Innovations of Photodynamic Therapy for Brain Tumors: Potential of Multifunctional Nanoparticles
- *Corresponding Author:
- Barberi-Heyob M
CRAN, Research Center for Automatic Control of Nancy
UMR 7039 CNRS, Lorraine-University
Centre Alexis Vautrin
Brabois, Vandoeuvre-lès-Nancy, France
E-mail: [email protected]
Received date: December 21, 2011; Accepted date:January 10, 2012; Published date:January 13, 2012
Citation: Bechet D, Frochot C, Vanderesse R, Barberi-Heyob M (2012) Innovations of Photodynamic Therapy for Brain Tumors: Potential of Multifunctional Nanoparticles. J Carcinogene Mutagene S8:001. doi: 10.4172/2157-2518.S8-001
Copyright: © 2012 Bechet D, et al. This is an open-access article distributed under the terms of the Creative Commons Attribution License, which permits unrestricted use, distribution, and reproduction in any medium, provided the original author and source are credited.

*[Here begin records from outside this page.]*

Lemma new_entry_chain h fl chain nm m e :
  wf h fl chain → valid_name nm →
  wasm_hash_main_entry h nm = Some m → load h m = Some e →
  wasm_hash_entry_is_free e = false →
  wasm_hash_main_entry h (name (binding e)) = Some m →
  fl ≠ [] →
  ∃ p h' fl' chain', wasm_hash_new_entry h nm = Some (p, h') ∧
    wf h' fl' chain' ∧ length fl = S (length fl') ∧
    capacity (entries h') = capacity (entries h) ∧
    size (entries h') = size (entries h) ∧
    (∃ e', load h' p = Some e' ∧ binding e' = new_binding nm) ∧
    occupied_bindings h' ≡ₚ new_binding nm :: occupied_bindings h ∧
    keeps_main h h' p.
Proof.
  intros Hwf Hv Hm He Hf Hmain Hne.
  destruct fl as [|f rest] eqn:Hfl; [done|]. clear Hne.
  pose proof (wf_fl_head _ _ _ Hwf) as Hfh. simpl in Hfh.
  destruct (new_entry_chain_exec h _ chain nm m e f Hwf Hv Hm He Hf Hmain Hfh)
    as (h' & fe & Hfe & Hex & Hc & Hlen & Hsz & Hfh' & Hlf & Hlm & Hlr & Hlo & Hb).
  pose proof (wf_fl_nodup _ _ _ Hwf) as Hnd.
  apply NoDup_cons in Hnd as [Hfrest Hndrest].
  destruct (wf_fl_link _ _ _ Hwf 0 f eq_refl) as (fe' & Hfe' & Hffree & Hfn & _).
  rewrite Hfe in Hfe'. injection Hfe' as <-. simpl in Hfn.
  assert (f ≠ m) as Hfm by (intros ->; congruence).
  assert (∀ x s, s ∈ chain x → ∃ es, load h s = Some es ∧
            wasm_hash_entry_is_free es = false ∧
            wasm_hash_main_entry h (name (binding es)) = Some x) as Hch.
  { intros x s [i Hi]%list_elem_of_lookup_1.
    destruct (wf_ch_link _ _ _ Hwf _ _ _ Hi) as (es & ? & ? & ? & _). eauto. }
  assert (∀ x, f ∉ chain x) as Hfnotin.
  { intros x Hx. destruct (Hch _ _ Hx) as (es & ? & ? & _). congruence. }
  assert (∀ s, s ∈ rest → ∃ es, load h s = Some es ∧ wasm_hash_entry_is_free es = true)
    as Hrestfree.
  { intros s [i Hi]%list_elem_of_lookup_1.
    apply (free_list_free Hwf (S i)). done. }
  (* the chain of the main slot *)
  destruct (wf_ch_all _ _ _ Hwf _ _ He Hf) as (m' & Hm' & Hin).
  assert (m' = m) as -> by congruence.
  pose proof (chain_head Hwf _ _ Hin) as Hhead.
  destruct (chain m) as [|m0 rc] eqn:Hcm; [done|]. injection Hhead as ->.
  pose proof (wf_ch_nodup _ _ _ Hwf m) as Hndc. rewrite Hcm in Hndc.
  apply NoDup_cons in Hndc as [Hmrc Hndrc].
  assert (next e = rc !! 0) as Hnext.
  { pose proof (wf_ch_link _ _ _ Hwf m 0 m) as Hl. rewrite Hcm in Hl.
    destruct (Hl eq_refl) as (e0 & He0 & _ & _ & Hn0).
    rewrite He in He0. injection He0 as <-. exact Hn0. }
  assert (wasm_hash_entry_is_free
            {| binding := new_binding nm; next := next e; prev := None |} = false) as Hnewocc.
  { by apply is_free_false_valid. }
  assert (∀ s es, s ≠ f → s ≠ m → load h s = Some es →
    ∃ es', load h' s = Some es' ∧ binding es' = binding es ∧ next es' = next es ∧
      prev es' = (if decide (next fe = Some s) then None else prev es)) as Hother.
  { intros s es Hsf Hsm Hes. destruct (decide (next fe = Some s)) as [Hns|Hns].
    - rewrite (Hlr _ Hns), Hes. eexists. split; [done|]. done.
    - rewrite (Hlo _ Hsf Hsm Hns), Hes. eauto. }
  assert (∀ s e', s ≠ f → s ≠ m → load h' s = Some e' →
    ∃ es, load h s = Some es ∧ binding e' = binding es) as Hback.
  { intros s e' Hsf Hsm He'.
    assert (is_Some (load h s)) as [es Hes].
    { apply lookup_lt_is_Some. rewrite <- Hlen. by apply lookup_lt_Some in He'. }
    destruct (Hother s es Hsf Hsm Hes) as (es' & Hes' & Hbe & _).
    exists es. split; [done|]. congruence. }
  exists f, h', rest, (λ x, if decide (x = m) then m :: f :: rc else chain x).
  split; [done|]. split; [|split; [done|split; [done|split; [done|split; [|split; [done|]]]]]].
  - split.
    + rewrite Hc, Hlen. apply Hwf.
    + rewrite Hc. apply Hwf.
    + done.
    + rewrite Hfh', Hfn. by rewrite head_lookup.
    + intros i s Hi.
      assert (s ≠ f) as Hsf.
      { intros ->. eapply Hfrest, list_elem_of_lookup_2, Hi. }
      destruct (wf_fl_link _ _ _ Hwf (S i) s Hi) as (es & Hes & Hfs & Hns & Hps).
      assert (s ≠ m) as Hsm by (intros ->; congruence).
      destruct (Hother s es Hsf Hsm Hes) as (es' & Hes' & Hbe & Hne' & Hpe').
      exists es'. split; [done|]. split.
      { unfold wasm_hash_entry_is_free in *. by rewrite Hbe. }
      split; [by rewrite Hne', Hns|].
      rewrite Hpe', Hfn. simpl. destruct i as [|j].
      * by rewrite decide_True by done.
      * rewrite decide_False; [by rewrite Hps|]. intros Hx.
        pose proof (NoDup_lookup _ _ _ _ Hndrest Hi Hx). lia.
    + intros s e' He' Hfe'.
      assert (s ≠ f) as Hsf by (intros ->; congruence).
      assert (s ≠ m) as Hsm.
      { intros ->. rewrite Hlm in He'. injection He' as <-.
        unfold wasm_hash_entry_is_free in *. simpl in *. congruence. }
      destruct (Hback s e' Hsf Hsm He') as (es & Hes & Hbe).
      assert (s ∈ f :: rest) as Hin'.
      { eapply (wf_fl_all _ _ _ Hwf); [done|].
        unfold wasm_hash_entry_is_free in *. by rewrite <- Hbe. }
      apply elem_of_cons in Hin' as [?|?]; done.
    + intros x. case_decide; [|apply Hwf]. subst x.
      apply NoDup_cons. split.
      * intros [?|?]%elem_of_cons; [done|]. done.
      * apply NoDup_cons. split; [|done]. intros Hx. apply (Hfnotin m).
        rewrite Hcm. by apply list_elem_of_further.
    + intros x s. case_decide; [|apply Hwf]. subst x. by intros [= <-].
    + intros x i s. case_decide as Hx.
      * subst x. destruct i as [|[|j]]; simpl.
        -- intros [= <-]. eexists. split; [done|]. split; [done|]. split; [|done].
           simpl. rewrite <- Hmain. by apply main_entry_cap.
        -- intros [= <-]. eexists. split; [done|]. split; [done|]. split; [|done].
           simpl. rewrite <- Hm. by apply main_entry_cap.
        -- intros Hj.
           pose proof (wf_ch_link _ _ _ Hwf m (S j) s) as Hl. rewrite Hcm in Hl.
           destruct (Hl Hj) as (es & Hes & Hfs & Hms & Hns).
           assert (s ≠ m) as Hsm.
           { intros ->. eapply Hmrc, list_elem_of_lookup_2, Hj. }
           assert (s ≠ f) as Hsf by (intros ->; congruence).
           destruct (Hother s es Hsf Hsm Hes) as (es' & Hes' & Hbe & Hne' & _).
           exists es'. split; [done|]. split.
           { unfold wasm_hash_entry_is_free in *. by rewrite Hbe. }
           split; [|by rewrite Hne', Hns].
           rewrite Hbe, <- Hms. by apply main_entry_cap.
      * intros Hi. destruct (wf_ch_link _ _ _ Hwf _ _ _ Hi) as (es & Hes & Hfs & Hms & Hns).
        assert (s ≠ m) as Hsm by (intros ->; congruence).
        assert (s ≠ f) as Hsf by (intros ->; congruence).
        destruct (Hother s es Hsf Hsm Hes) as (es' & Hes' & Hbe & Hne' & _).
        exists es'. split; [done|]. split.
        { unfold wasm_hash_entry_is_free in *. by rewrite Hbe. }
        split; [|by rewrite Hne', Hns].
        rewrite Hbe, <- Hms. by apply main_entry_cap.
    + intros s e' He' Hfe'.
      destruct (decide (s = f)) as [->|Hsf].
      { exists m. rewrite decide_True by done. split.
        - rewrite Hlf in He'. injection He' as <-. simpl.
          rewrite <- Hm. by apply main_entry_cap.
        - apply list_elem_of_further, list_elem_of_here. }
      destruct (decide (s = m)) as [->|Hsm].
      { exists m. rewrite decide_True by done. split; [|apply list_elem_of_here].
        rewrite Hlm in He'. injection He' as <-. simpl.
        rewrite <- Hmain. by apply main_entry_cap. }
      destruct (Hback s e' Hsf Hsm He') as (es & Hes & Hbe).
      assert (wasm_hash_entry_is_free es = false) as Hfs.
      { unfold wasm_hash_entry_is_free in *. by rewrite <- Hbe. }
      destruct (wf_ch_all _ _ _ Hwf _ _ Hes Hfs) as (x & Hx & Hin').
      exists x. split.
      { rewrite Hbe, <- Hx. by apply main_entry_cap. }
      case_decide; [|done]. subst x. rewrite Hcm in Hin'.
      apply elem_of_cons in Hin' as [?|?]; [done|].
      by do 2 apply list_elem_of_further.
  - eexists. split; [done|]. done.
  - intros s es Hes Hfs Hms.
    assert (s ≠ f) as Hsf by (intros ->; congruence).
    split; [done|].
    destruct (decide (s = m)) as [->|Hsm].
    + rewrite Hlm. eexists. split; [done|]. simpl. congruence.
    + destruct (Hother s es Hsf Hsm Hes) as (es' & Hes' & Hbe & _). eauto.
Qed.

The poor outcome of primary malignant brain tumors is predominantly due to local invasion and recurrence. Multifunctional nanoparticles harbouring various functions including targeting, imaging and treatment have been intensively studied aiming to overcome limitations associated with conventional cancer diagnosis and therapy. Multifunctionality can be engineered into a single nanoplatform to provide tumour-specific detection, treatment, and follow-up. This review summarizes different targeting strategies for construction of multifunctional nanoparticles including magnetic nanoparticles-based theranostic systems, and the various surface engineering strategies of nanoparticles for in vivo applications. Using nanoparticles as carriers of photoactivable compounds is a very promising approach as they can satisfy all the requirements for an ideal photodynamic therapy agent. Nanoparticles represent emerging photosensitizer carriers that show great promise for PDT.